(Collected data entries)
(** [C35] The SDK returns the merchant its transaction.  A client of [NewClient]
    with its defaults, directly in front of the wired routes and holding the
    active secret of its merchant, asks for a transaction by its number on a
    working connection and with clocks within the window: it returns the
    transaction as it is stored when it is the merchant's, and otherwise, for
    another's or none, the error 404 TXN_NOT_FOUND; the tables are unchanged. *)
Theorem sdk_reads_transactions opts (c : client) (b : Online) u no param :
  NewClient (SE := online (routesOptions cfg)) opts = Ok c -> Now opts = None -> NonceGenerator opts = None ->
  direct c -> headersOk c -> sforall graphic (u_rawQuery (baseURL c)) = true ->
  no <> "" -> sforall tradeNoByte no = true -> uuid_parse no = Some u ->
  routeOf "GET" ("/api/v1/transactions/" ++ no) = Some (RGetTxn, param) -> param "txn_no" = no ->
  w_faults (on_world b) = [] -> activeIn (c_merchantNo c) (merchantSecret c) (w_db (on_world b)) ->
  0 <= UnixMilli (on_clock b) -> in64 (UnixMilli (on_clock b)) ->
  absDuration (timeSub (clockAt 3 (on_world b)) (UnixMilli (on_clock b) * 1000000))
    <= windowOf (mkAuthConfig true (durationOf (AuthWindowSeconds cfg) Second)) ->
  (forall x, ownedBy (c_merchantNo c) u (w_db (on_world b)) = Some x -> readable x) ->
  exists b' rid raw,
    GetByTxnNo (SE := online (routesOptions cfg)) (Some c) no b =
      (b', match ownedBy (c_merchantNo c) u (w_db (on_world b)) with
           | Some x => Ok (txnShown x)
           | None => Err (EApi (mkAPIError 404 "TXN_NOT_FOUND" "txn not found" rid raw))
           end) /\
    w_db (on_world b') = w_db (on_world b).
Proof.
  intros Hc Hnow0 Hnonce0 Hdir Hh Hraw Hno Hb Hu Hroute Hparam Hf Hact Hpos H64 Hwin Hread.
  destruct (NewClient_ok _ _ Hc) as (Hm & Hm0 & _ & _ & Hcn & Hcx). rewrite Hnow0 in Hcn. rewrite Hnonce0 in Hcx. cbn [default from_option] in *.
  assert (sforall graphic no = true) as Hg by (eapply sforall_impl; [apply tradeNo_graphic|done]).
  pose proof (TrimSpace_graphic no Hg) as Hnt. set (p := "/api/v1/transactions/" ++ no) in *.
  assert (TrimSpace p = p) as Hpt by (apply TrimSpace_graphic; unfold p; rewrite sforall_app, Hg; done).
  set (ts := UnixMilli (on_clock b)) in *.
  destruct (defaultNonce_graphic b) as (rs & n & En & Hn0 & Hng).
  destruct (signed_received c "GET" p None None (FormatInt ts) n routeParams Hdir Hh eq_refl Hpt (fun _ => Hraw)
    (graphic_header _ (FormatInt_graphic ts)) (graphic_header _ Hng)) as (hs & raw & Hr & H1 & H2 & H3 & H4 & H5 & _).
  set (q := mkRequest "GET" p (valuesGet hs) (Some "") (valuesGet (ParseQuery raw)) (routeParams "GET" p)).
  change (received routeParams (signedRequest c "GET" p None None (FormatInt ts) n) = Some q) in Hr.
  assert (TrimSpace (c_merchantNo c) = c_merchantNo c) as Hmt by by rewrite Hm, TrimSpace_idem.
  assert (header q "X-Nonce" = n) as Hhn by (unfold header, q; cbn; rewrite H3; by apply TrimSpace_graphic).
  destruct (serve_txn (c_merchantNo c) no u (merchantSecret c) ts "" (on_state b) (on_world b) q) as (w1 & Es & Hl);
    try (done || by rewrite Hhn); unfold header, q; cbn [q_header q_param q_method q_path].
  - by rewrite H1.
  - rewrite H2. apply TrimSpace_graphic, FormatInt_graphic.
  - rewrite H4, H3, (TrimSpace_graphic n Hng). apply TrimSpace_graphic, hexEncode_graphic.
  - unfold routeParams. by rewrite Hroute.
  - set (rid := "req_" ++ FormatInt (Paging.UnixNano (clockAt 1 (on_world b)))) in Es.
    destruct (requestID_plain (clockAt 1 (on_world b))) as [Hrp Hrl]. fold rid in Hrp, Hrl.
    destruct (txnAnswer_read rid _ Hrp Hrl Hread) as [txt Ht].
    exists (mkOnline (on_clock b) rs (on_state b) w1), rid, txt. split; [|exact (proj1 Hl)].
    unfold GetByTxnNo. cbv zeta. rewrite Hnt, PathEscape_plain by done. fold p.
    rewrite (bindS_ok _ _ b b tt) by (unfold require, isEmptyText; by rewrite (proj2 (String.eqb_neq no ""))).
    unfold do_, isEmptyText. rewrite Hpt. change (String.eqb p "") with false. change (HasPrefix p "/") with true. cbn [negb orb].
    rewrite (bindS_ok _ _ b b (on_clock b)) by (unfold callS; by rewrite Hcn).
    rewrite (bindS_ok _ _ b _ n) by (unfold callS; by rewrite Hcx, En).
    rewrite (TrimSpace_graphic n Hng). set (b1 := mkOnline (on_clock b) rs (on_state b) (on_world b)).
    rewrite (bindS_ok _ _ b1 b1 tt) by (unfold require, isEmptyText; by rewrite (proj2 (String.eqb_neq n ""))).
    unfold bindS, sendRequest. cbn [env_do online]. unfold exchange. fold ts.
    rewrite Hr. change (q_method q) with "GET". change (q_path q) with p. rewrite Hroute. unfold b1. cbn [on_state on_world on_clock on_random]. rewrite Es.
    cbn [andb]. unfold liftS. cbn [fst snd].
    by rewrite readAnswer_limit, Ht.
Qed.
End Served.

● **PROBLEM DESCRIPTION**:
If a line in the records has the word "callS", copy that line.

● **RESULT FOR THIS TASK**:
    rewrite (bindS_ok _ _ b b (on_clock b)) by (unfold callS; by rewrite Hcn).
    rewrite (bindS_ok _ _ b _ n) by (unfold callS; by rewrite Hcx, En).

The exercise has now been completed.